My grandfather would take me to museums, and we'd go by bus, as he never owned a car. We'd get on the bus, and I noticed that it wouldn't go anywhere until he put coins in. So I figured that it ran on coins, but I couldn't figure out how it would burn metal for power.
Originally posted by: Deeko
At some point in elementary school a friend of mine and I thought we could build a bike where the pedals powered a generator that ran an electric motor, allowing you a self-powered motorcycle.
Yea, we failed.
I thought of something like that, too. Then my dad explained the law of conservation of energy, and the impact of friction. I probably knew about that stuff years before it was ever addressed in school.
When my training wheels were removed from my bicycle, I absolutely refused to ride it, for about two weeks. I just didn't see any way that something standing on only two wheels could possibly balance. I wasn't fully versed in gyroscopic principles at that time.

I did eventually find that I could even balance the bicycle reasonably well while standing still.

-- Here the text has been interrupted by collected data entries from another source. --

(* ===== verification/PyFloat.v ===== *)
(** PyFloat: the binary64 numbers the matching code computes with.

    A [float] is a [spec_float] of the Standard Library at precision 53;
    [SFmul], [SFdiv] and the comparisons are the ones of IEEE 754.  [float(s)]
    and the true division of integers round the exact rational to nearest,
    ties to even; [round] and the format [.0f] round the exact value of the
    float the same way.  The digits [float(s)] reads are the ASCII ones. *)

From S2P Require Import Prelude PyStr PyDecimal PyText.
From Stdlib Require Import Ascii String Floats.SpecFloat.
From stdpp Require Import list.

Local Open Scope Z_scope.

Definition float : Type := spec_float.
Definition fprec : Z := 53.
Definition femax : Z := 1024.

(** The float nearest to [num / den], [den] positive: the quotient is taken
    with at least 63 bits and a sticky bit, so one rounding remains. *)
Definition of_ratio (num den : Z) : float :=
  if num =? 0 then S754_zero false
  else
    let shift := Z.max 0 (64 + Z.log2 den - Z.log2 (Z.abs num)) in
    let scaled := Z.shiftl (Z.abs num) shift in
    let sticky := if scaled mod den =? 0 then 0 else 1 in
    binary_normalize fprec femax (Z.sgn num * (2 * (scaled / den) + sticky)) (- (shift + 1)) false.

(** [float(n)] for an integer; one that rounds past the largest float
    raises. *)
Definition float_of_int (n : Z) : result float :=
  match of_ratio n 1 with S754_infinity _ => Raise OverflowError | x => Ok x end.

(** The value of an integer literal below 2^53. *)
Definition fint (n : Z) : float := of_ratio n 1.

Definition fmul : float -> float -> float := SFmul fprec femax.
Definition fdiv : float -> float -> float := SFdiv fprec femax.
Definition fltb : float -> float -> bool := SFltb.
Definition fleb : float -> float -> bool := SFleb.

(** [m * 2 ^ e] rounded half to even, [m] not negative. *)
Definition round_scaled (m e : Z) : Z :=
  if 0 <=? e then m * 2 ^ e else div_half_even m (2 ^ (- e)).

(** [round(x)] *)
Definition py_round (x : float) : result Z :=
  match x with
  | S754_zero _ => Ok 0
  | S754_infinity _ => Raise OverflowError
  | S754_nan => Raise (ValueError "cannot convert float NaN to integer")
  | S754_finite s m e => Ok (if s then - round_scaled (Zpos m) e else round_scaled (Zpos m) e)
  end.

(** [f"{x:.0f}"] *)
Definition format_0f (x : float) : string :=
  let signed (s : bool) (t : string) := if s then "-" +:+ t else t in
  match x with
  | S754_zero s => signed s "0"
  | S754_infinity s => signed s "inf"
  | S754_nan => "nan"
  | S754_finite s m e => signed s (str_int (round_scaled (Zpos m) e))
  end.

(** [round(100 * points / ceiling)] *)
Definition percentage (points ceiling : Z) : result Z := py_round (of_ratio (100 * points) ceiling).

(** * [float(s)] *)

(** The leading digits of a string, an underscore allowed between two. *)
Fixpoint digit_group (seen : bool) (s : string) : list Z * string :=
  match s with
  | EmptyString => ([], s)
  | String c s' =>
      if is_digit c then let '(ds, rest) := digit_group true s' in (code c - 48 :: ds, rest)
      else if seen && eqc c "_" then
        match s' with
        | String d _ => if is_digit d then digit_group false s' else ([], s)
        | EmptyString => ([], s)
        end
      else ([], s)
  end.

Definition value_of (ds : list Z) : Z := foldl (fun acc d => 10 * acc + d) 0 ds.

Definition read_sign (s : string) : bool * string :=
  match s with
  | String c s' => if eqc c "-" then (true, s') else if eqc c "+" then (false, s') else (false, s)
  | EmptyString => (false, s)
  end.

Definition lower (s : string) : string :=
  of_chars (map (fun c => match c with String a EmptyString =>
     if is_upper a then String (chr (code a + 32)) EmptyString else c | _ => c end) (chars s)).

(** The float of [m * 10 ^ e]. *)
Definition of_decimal (m e : Z) : float :=
  if 0 <=? e then of_ratio (m * 10 ^ e) 1 else of_ratio m (10 ^ (- e)).

Definition negate (s : bool) (x : float) : float := if s then SFopp x else x.

Definition parse_float (text : string) : option float :=
  let '(sign, body) := read_sign (ustrip text) in
  if in_list (lower body) ["inf"; "infinity"] then Some (S754_infinity sign)
  else if bool_decide (lower body = "nan") then Some S754_nan
  else
    let '(whole, rest) := digit_group false body in
    let '(fraction, rest) :=
      match rest with
      | String c rest' => if eqc c "." then digit_group false rest' else ([], rest)
      | EmptyString => ([], rest)
      end in
    if negb (list_truthy (whole ++ fraction)) then None
    else
      let m := value_of (whole ++ fraction) in
      match rest with
      | EmptyString => Some (negate sign (of_decimal m (- zlength fraction)))
      | String c rest' =>
          if eqc c "e" || eqc c "E" then
            let '(esign, digits) := read_sign rest' in
            match digit_group false digits with
            | (d :: ds, EmptyString) =>
                let e := value_of (d :: ds) in
                Some (negate sign (of_decimal m ((if esign then - e else e) - zlength fraction)))
            | _ => None
            end
          else None
      end.

Example float_of_amount : format_0f <$> parse_float "4500000.50" = Some "4500000".
Proof. vm_compute. reflexivity. Qed.
Example float_tenth : parse_float " 1e-1 " = Some (fdiv (fint 1) (fint 10)).
Proof. vm_compute. reflexivity. Qed.
Example float_refused : map parse_float ["1_0"; "_1"; "1__0"; "1_"; "1,0"; ""; "."; "1e"; "12 x"]
  = [Some (fint 10); None; None; None; None; None; None; None; None].
Proof. vm_compute. reflexivity. Qed.
Example float_saturates : parse_float "1e400" = Some (S754_infinity false).
Proof. vm_compute. reflexivity. Qed.
Example rounds_to_even : map (fun p => percentage p 80) [1; 2; 50; 78]
  = [Ok 1; Ok 2; Ok 62; Ok 98].
Proof. vm_compute. reflexivity. Qed.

Originally posted by: Pepsi90919
that the world was a great place and everyone got along
Or that police were all fine, upstanding citizens, or that government officials were all honest people, there purely to serve and protect the public interest. Sadly, it wasn't until high school when I started learning otherwise. Then I slowly began to make a realization I'd suspected for awhile: reality really kind of sucks.